彼女は、まだ、何を言うべきか考えあぐねている様子だ。
詩織さんが先に声をかける。
「この方のご家族の方でしょうか?」
警戒心たっぷりといった風に、女性が答える。
「そうですけれど……」
「私たち、帰宅途中にこの公園を通りましたら、こちらのお婆さまが座り込んでいらっしゃるのを見かけて、ご気分でも悪いのかと、声をかけさせていただいたのです」
そう言って、詩織さんは、僕と小林の方を見る。
その女性は、僕達の存在に今気がついたようで、少し表情をこわばらせた。
詩織さんが続ける。
「すこし、混乱されてらっしゃるようでしたので、警察に保護していただこうと考えていたところです。ご家族の方にお迎えに来ていただけて安心しました」
女性は、少し警戒心が解けたと見え、お辞儀をしてお礼をいった。
「助けていただき、ありがとうございます。そちら、私の義理の母なのですが、認知症を患っておりまして、最近徘徊をするように……。ご迷惑をおかけしました。それで、その、"混乱していた"と言うのは……」
女性は、何かを気にしているようだ。
「いえ、お孫さんと遊んでいらしたようなので」
詩織さんがそう答えると、女性はやっぱりといった顔をした。
「そうでしたか、最近、妄想も激しくて、いもしない孫とよく話したりするんです」
そう言う彼女の顔はとても疲れていた。
しかし、今の事実は聞き逃せない。
いもしない孫と話すだって?
それがこの怪談の真相か!
認知症のお婆さんが夜な夜な徘徊をして、妄想上の孫と遊んでいただけという、何ともシンプルな真相だったのだ。
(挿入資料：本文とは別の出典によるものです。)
(** X9. Every token that [extract_tokens] returns is a colour of the fixed
    vocabulary or a size written as digits with at most one dot after the
    first digits; units, parentheses and other words never become tokens. *)
Theorem extract_tokens_vocabulary text x :
  x ∈ extract_tokens text → x ∈ colors ∨ number_text x.
Proof.
  unfold extract_tokens.
  set (sizes :=
         fold_left
           (λ (tokens : gset string) pattern,
              tokens ∪ list_to_set (map lower (findall pattern 0 text)))
           size_patterns ∅).
  assert (Hsizes : ∀ y, y ∈ sizes → number_text y).
  { unfold sizes.
    assert (Hfold : ∀ patterns (acc : gset string),
              (∀ p, p ∈ patterns → p ∈ size_patterns) →
              (∀ y, y ∈ acc → number_text y) →
              ∀ y, y ∈ fold_left
                         (λ (tokens : gset string) pattern,
                            tokens
                            ∪ list_to_set
                                (map lower (findall pattern 0 text)))
                         patterns acc → number_text y).
    { induction patterns as [|p patterns IH]; intros acc Hp Hacc y; simpl;
        [apply Hacc|].
      apply IH.
      - intros p' Hp'. apply Hp. by apply list_elem_of_further.
      - intros z [Hz | Hz]%elem_of_union; [by apply Hacc|].
        apply elem_of_list_to_set, list_elem_of_In, in_map_iff in Hz
          as (g & <- & Hg).
        apply list_elem_of_In, findall_group in Hg as (s & r & Hs).
        assert (Hg : number_text g).
        { eapply size_pattern_text; [|exact Hs].
          apply Hp, list_elem_of_here. }
        by rewrite (lower_number_text g Hg). }
    apply (Hfold size_patterns ∅); [auto|].
    intros y Hy. by apply elem_of_empty in Hy. }
  clearbody sizes. revert sizes Hsizes.
  assert (Hcolors : ∀ vocabulary (acc : gset string),
            (∀ y, y ∈ acc → y ∈ vocabulary ++ colors ∨ number_text y)%list →
            (∀ c, c ∈ vocabulary → c ∈ colors) →
            x ∈ fold_left
                  (λ (tokens : gset string) color,
                     if contains color (lower text) then tokens ∪ {[color]}
                     else tokens)
                  vocabulary acc →
            x ∈ (vocabulary ++ colors)%list ∨ number_text x).
  { induction vocabulary as [|c vocabulary IH]; intros acc Hacc Hsub; simpl.
    - apply Hacc.
    - intros Hx. apply IH in Hx.
      + destruct Hx as [Hx | Hx]; [left | by right].
        by apply list_elem_of_further.
      + intros y Hy.
        assert (Hy' : y ∈ acc ∨ y = c).
        { destruct (contains c (lower text)); [|by left].
          apply elem_of_union in Hy as [Hy | Hy%elem_of_singleton]; auto. }
        destruct Hy' as [Hy' | ->].
        * destruct (Hacc y Hy') as [[-> | Hin]%elem_of_cons | Hn];
            [left | by left | by right].
          apply elem_of_app. right. apply Hsub, list_elem_of_here.
        * left. apply elem_of_app. right. apply Hsub, list_elem_of_here.
      + intros c' Hc'. apply Hsub. by apply list_elem_of_further. }
  intros sizes Hsizes Hx.
  apply Hcolors in Hx; [| intros y Hy; right; by apply Hsizes | auto].
  destruct Hx as [Hx | Hx]; [left | by right].
  apply elem_of_app in Hx as [Hx | Hx]; exact Hx.
Qed.

End TokenShape.

Lemma extract_tokens_vocabulary_witness :
  "2.0" ∈ colors ∨ number_text "2.0".
Proof.
  apply (extract_tokens_vocabulary "Rakza 9 Black (2.0 mm)").
  vm_compute. reflexivity.
Defined.

(** ** What [process] returns *)

Section ProcessFacts.

Variable scorer : string -> string -> Z.

Lemma max_by_score_elem best l :
  process.max_by_score best l ∈ best :: l.
Proof.
  revert best. induction l as [|m l IH]; intros best; simpl.
  - apply list_elem_of_here.
  - specialize (IH (if best.2 <? m.2 then m else best)).
    apply elem_of_cons in IH as [-> | IH].
    + destruct (best.2 <? m.2);
        [apply list_elem_of_further, list_elem_of_here
        | apply list_elem_of_here].
    + by do 2 apply list_elem_of_further.
Qed.

Lemma max_by_score_max best l m :
  m ∈ best :: l → m.2 <= (process.max_by_score best l).2.
Proof.
  revert best m. induction l as [|m' l IH]; intros best m; simpl.
  - intros ->%list_elem_of_singleton. lia.
  - set (next := if best.2 <? m'.2 then m' else best).
    assert (Hmono : best.2 <= next.2 ∧ m'.2 <= next.2).
    { unfold next. destruct (Z.ltb_spec best.2 m'.2); lia. }
    assert (Hnext : next.2 <= (process.max_by_score next l).2).
    { apply IH, list_elem_of_here. }
    intros [-> | [-> | Hin]%elem_of_cons]%elem_of_cons; [lia | lia |].
    apply IH. by apply list_elem_of_further.
Qed.
Ltac run_handlers :=
  unfold generate_map_try, generate_map_body, generate_map_except,
    process_local_images, download, upload, get_public_url, run_command,
    check_returncode, open_wb, open_rb, file_write, os_path_exists,
    path_exists, os_makedirs, initial;
  unfold_monad; simpl.

Ltac explore :=
  repeat (rewrite ?lookup_insert_eq; simpl; case_step; simpl).

Ltac finish_leaf :=
  repeat match goal with
         | H : _ \/ _ |- _ => destruct H
         | H : False |- _ => destruct H
         | H : _ /\ _ |- _ => destruct H
         | H : (_, _) = (_, _) |- _ => simplify_eq
         | H : (_ =? _)%Z = true |- _ => apply Z.eqb_eq in H
         | H : (_ =? _)%Z = false |- _ => apply Z.eqb_neq in H
         end;
  subst; simpl in *; try congruence; try tauto; eauto.

Ltac recorded_process :=
  do 2 eexists;
  match goal with
  | H : subprocess_run _ _ _ _ = _ |- _ => rewrite H
  end; reflexivity.

(** *** Strings and paths *)

Lemma append_inj_l (s a b : string) : s +:+ a = s +:+ b -> a = b.
Proof.
  induction s as [|c s IH]; intros H; [exact H|].
  change (String c (s +:+ a) = String c (s +:+ b)) in H.
  injection H as H. auto.
Qed.

Lemma append_assoc (a b c : string) : (a +:+ b) +:+ c = a +:+ (b +:+ c).
Proof.
  induction a as [|x a IH]; [reflexivity|].
  change (String x ((a +:+ b) +:+ c) = String x (a +:+ (b +:+ c))).
  now rewrite IH.
Qed.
男の子の幽霊が僕にも小林にも見えないのは当たり前だ。僕らには霊感がないのかと思ったが、そうじゃなかった。おそらく詩織さんにだって見えていない。だって最初からそんな存在はいなかったのだから。
詩織さんは何も言わない。
その女性は、お婆さんに話しかける。
「お義母さん。帰りましょう?」
お婆さんは、先ほどまでの
女性は、もう一度、詩織さんに一礼をして、隣にいるお婆さんに、声をかけると、公園の出口に向かって歩き出した。
詩織さんは、その後ろ姿をなんとも言えない悲しげな眼差しで見つめていた。
二人が公園の出口にさしかかったとき、詩織さんが声をかける。
「かおるさん」
女性が歩みを止めて振り返る。
そして、詩織さんはとんでもない事を口にした。
「お婆さまは、取り憑かれています」
あの、霧の中から響くような不思議な声色だった。